In the listing below, the lines starting with the line with "Definition float_of_int (z" and going on through the line with "Section FloatText." are to be reproduced exactly, and only those.

(Data extract Opens)

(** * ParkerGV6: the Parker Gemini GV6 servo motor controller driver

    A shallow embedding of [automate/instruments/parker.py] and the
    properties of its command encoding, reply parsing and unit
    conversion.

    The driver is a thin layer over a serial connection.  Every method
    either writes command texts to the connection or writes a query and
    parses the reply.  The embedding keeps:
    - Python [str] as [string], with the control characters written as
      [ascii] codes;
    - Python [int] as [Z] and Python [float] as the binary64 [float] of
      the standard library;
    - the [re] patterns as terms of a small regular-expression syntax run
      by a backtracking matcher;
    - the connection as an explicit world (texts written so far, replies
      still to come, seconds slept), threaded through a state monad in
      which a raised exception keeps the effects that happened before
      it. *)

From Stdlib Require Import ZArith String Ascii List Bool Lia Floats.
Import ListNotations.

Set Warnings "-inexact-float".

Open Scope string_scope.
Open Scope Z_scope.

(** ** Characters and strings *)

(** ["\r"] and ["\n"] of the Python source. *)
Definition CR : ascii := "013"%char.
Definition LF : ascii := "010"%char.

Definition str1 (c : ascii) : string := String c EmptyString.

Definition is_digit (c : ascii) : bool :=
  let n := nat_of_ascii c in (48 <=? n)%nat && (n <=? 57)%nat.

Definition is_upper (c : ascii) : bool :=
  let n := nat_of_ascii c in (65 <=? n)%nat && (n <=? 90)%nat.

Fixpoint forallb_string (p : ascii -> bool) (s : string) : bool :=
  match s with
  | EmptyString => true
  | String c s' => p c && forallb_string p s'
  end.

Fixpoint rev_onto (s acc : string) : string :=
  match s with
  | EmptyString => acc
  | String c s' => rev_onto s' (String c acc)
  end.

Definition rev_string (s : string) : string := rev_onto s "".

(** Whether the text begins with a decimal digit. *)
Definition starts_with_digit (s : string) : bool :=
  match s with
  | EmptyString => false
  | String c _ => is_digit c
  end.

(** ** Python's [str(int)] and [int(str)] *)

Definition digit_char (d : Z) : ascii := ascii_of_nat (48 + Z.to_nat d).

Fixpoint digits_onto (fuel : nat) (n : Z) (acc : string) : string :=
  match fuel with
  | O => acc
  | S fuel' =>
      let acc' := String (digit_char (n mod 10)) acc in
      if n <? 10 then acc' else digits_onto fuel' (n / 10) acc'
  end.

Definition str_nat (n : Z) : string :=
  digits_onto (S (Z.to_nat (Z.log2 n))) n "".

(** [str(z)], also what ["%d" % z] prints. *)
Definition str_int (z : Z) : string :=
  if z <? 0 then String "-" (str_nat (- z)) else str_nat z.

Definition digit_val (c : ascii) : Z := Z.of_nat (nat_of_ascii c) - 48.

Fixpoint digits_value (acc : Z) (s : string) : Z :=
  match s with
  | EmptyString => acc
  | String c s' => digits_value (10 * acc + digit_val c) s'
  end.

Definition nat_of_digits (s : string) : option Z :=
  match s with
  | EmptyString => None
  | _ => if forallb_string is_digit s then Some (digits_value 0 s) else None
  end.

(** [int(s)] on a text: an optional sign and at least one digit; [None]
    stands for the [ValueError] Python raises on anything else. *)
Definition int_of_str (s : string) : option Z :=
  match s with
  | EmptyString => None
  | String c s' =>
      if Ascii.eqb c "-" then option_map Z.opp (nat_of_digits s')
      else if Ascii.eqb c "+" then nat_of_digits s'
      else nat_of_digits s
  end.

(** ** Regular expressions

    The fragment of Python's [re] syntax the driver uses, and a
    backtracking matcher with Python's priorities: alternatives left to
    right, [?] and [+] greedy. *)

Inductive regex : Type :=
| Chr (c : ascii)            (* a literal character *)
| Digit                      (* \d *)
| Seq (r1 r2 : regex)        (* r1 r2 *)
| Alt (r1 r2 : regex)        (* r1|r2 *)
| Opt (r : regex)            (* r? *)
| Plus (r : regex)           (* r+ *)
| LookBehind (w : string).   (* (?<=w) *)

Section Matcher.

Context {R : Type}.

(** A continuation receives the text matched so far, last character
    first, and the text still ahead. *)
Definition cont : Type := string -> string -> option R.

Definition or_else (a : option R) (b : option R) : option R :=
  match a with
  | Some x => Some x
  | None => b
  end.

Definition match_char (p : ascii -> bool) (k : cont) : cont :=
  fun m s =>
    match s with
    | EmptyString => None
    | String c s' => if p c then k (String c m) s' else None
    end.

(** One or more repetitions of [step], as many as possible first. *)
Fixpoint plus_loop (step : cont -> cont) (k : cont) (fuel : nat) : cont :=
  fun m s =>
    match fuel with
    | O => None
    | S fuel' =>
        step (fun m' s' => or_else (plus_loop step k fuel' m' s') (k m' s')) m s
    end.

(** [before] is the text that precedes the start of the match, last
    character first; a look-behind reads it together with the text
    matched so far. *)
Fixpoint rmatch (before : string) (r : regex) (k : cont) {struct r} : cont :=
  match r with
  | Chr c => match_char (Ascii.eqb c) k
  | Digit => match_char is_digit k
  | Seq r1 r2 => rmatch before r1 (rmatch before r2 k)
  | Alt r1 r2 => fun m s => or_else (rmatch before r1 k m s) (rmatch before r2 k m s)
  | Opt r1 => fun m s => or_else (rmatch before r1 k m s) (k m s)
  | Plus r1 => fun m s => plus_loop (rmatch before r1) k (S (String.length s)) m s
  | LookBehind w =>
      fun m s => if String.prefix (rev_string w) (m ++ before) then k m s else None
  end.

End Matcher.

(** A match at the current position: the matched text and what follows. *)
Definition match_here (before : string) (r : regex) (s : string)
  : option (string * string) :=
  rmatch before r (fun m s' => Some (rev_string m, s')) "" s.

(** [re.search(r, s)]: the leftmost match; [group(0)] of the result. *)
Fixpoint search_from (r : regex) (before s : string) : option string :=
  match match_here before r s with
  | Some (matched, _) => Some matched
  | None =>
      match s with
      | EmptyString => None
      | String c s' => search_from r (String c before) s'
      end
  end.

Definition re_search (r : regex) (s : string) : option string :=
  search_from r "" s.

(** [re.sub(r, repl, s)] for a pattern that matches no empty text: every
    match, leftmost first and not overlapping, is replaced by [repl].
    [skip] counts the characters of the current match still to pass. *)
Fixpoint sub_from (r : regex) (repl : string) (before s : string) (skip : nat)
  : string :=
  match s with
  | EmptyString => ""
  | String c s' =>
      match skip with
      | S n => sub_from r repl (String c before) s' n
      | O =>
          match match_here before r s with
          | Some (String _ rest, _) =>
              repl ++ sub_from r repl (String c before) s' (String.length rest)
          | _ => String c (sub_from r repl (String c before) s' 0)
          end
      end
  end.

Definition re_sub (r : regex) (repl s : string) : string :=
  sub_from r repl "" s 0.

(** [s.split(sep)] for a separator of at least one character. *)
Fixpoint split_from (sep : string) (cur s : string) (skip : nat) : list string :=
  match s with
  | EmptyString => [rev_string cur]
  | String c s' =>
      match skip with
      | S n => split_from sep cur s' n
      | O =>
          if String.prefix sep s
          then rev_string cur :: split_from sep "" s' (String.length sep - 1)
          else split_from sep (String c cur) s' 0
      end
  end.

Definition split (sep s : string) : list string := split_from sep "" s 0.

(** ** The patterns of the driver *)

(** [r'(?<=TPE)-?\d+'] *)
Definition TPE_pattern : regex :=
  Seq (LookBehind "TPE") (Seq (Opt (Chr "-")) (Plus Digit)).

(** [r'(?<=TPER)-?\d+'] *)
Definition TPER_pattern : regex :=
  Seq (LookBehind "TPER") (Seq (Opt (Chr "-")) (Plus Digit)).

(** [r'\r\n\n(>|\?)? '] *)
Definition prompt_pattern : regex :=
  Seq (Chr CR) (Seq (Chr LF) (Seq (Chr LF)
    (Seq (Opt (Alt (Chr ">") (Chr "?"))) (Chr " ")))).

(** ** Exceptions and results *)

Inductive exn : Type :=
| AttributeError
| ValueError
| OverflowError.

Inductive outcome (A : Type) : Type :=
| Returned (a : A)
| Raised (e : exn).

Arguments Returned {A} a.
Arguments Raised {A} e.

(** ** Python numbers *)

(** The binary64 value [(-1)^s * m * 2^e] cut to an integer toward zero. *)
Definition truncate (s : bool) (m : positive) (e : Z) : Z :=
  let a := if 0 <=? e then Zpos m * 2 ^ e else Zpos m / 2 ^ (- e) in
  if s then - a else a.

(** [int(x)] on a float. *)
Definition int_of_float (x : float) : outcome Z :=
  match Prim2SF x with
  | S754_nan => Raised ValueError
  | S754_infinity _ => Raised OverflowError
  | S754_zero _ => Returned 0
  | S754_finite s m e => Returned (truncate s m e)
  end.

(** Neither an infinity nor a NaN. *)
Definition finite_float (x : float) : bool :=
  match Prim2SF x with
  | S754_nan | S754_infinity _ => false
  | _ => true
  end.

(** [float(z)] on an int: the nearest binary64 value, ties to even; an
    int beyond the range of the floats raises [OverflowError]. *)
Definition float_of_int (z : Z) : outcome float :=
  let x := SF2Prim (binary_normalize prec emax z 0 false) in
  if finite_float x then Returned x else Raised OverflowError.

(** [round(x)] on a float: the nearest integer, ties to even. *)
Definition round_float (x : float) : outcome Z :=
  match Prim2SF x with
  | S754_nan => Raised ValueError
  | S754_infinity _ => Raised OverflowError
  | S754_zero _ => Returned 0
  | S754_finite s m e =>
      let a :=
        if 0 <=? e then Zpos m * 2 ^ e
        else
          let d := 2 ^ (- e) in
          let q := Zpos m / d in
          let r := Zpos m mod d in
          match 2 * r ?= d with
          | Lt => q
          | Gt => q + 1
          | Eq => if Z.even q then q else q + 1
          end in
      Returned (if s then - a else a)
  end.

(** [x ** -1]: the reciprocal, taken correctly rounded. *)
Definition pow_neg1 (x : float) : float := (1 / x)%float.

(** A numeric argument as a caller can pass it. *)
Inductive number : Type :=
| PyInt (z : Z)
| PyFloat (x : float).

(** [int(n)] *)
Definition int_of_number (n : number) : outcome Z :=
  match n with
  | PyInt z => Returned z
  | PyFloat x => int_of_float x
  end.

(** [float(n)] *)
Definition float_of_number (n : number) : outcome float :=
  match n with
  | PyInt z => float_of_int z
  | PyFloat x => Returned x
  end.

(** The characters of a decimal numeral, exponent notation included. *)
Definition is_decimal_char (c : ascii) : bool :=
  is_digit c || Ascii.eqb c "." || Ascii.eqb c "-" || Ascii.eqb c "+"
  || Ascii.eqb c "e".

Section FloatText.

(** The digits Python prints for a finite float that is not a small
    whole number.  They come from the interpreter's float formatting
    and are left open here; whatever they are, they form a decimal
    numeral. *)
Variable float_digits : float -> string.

(Data extract Closes)

Expected answer:
Definition float_of_int (z : Z) : outcome float :=
  let x := SF2Prim (binary_normalize prec emax z 0 false) in
  if finite_float x then Returned x else Raised OverflowError.

(** [round(x)] on a float: the nearest integer, ties to even. *)
Definition round_float (x : float) : outcome Z :=
  match Prim2SF x with
  | S754_nan => Raised ValueError
  | S754_infinity _ => Raised OverflowError
  | S754_zero _ => Returned 0
  | S754_finite s m e =>
      let a :=
        if 0 <=? e then Zpos m * 2 ^ e
        else
          let d := 2 ^ (- e) in
          let q := Zpos m / d in
          let r := Zpos m mod d in
          match 2 * r ?= d with
          | Lt => q
          | Gt => q + 1
          | Eq => if Z.even q then q else q + 1
          end in
      Returned (if s then - a else a)
  end.

(** [x ** -1]: the reciprocal, taken correctly rounded. *)
Definition pow_neg1 (x : float) : float := (1 / x)%float.

(** A numeric argument as a caller can pass it. *)
Inductive number : Type :=
| PyInt (z : Z)
| PyFloat (x : float).

(** [int(n)] *)
Definition int_of_number (n : number) : outcome Z :=
  match n with
  | PyInt z => Returned z
  | PyFloat x => int_of_float x
  end.

(** [float(n)] *)
Definition float_of_number (n : number) : outcome float :=
  match n with
  | PyInt z => float_of_int z
  | PyFloat x => Returned x
  end.

(** The characters of a decimal numeral, exponent notation included. *)
Definition is_decimal_char (c : ascii) : bool :=
  is_digit c || Ascii.eqb c "." || Ascii.eqb c "-" || Ascii.eqb c "+"
  || Ascii.eqb c "e".

Section FloatText.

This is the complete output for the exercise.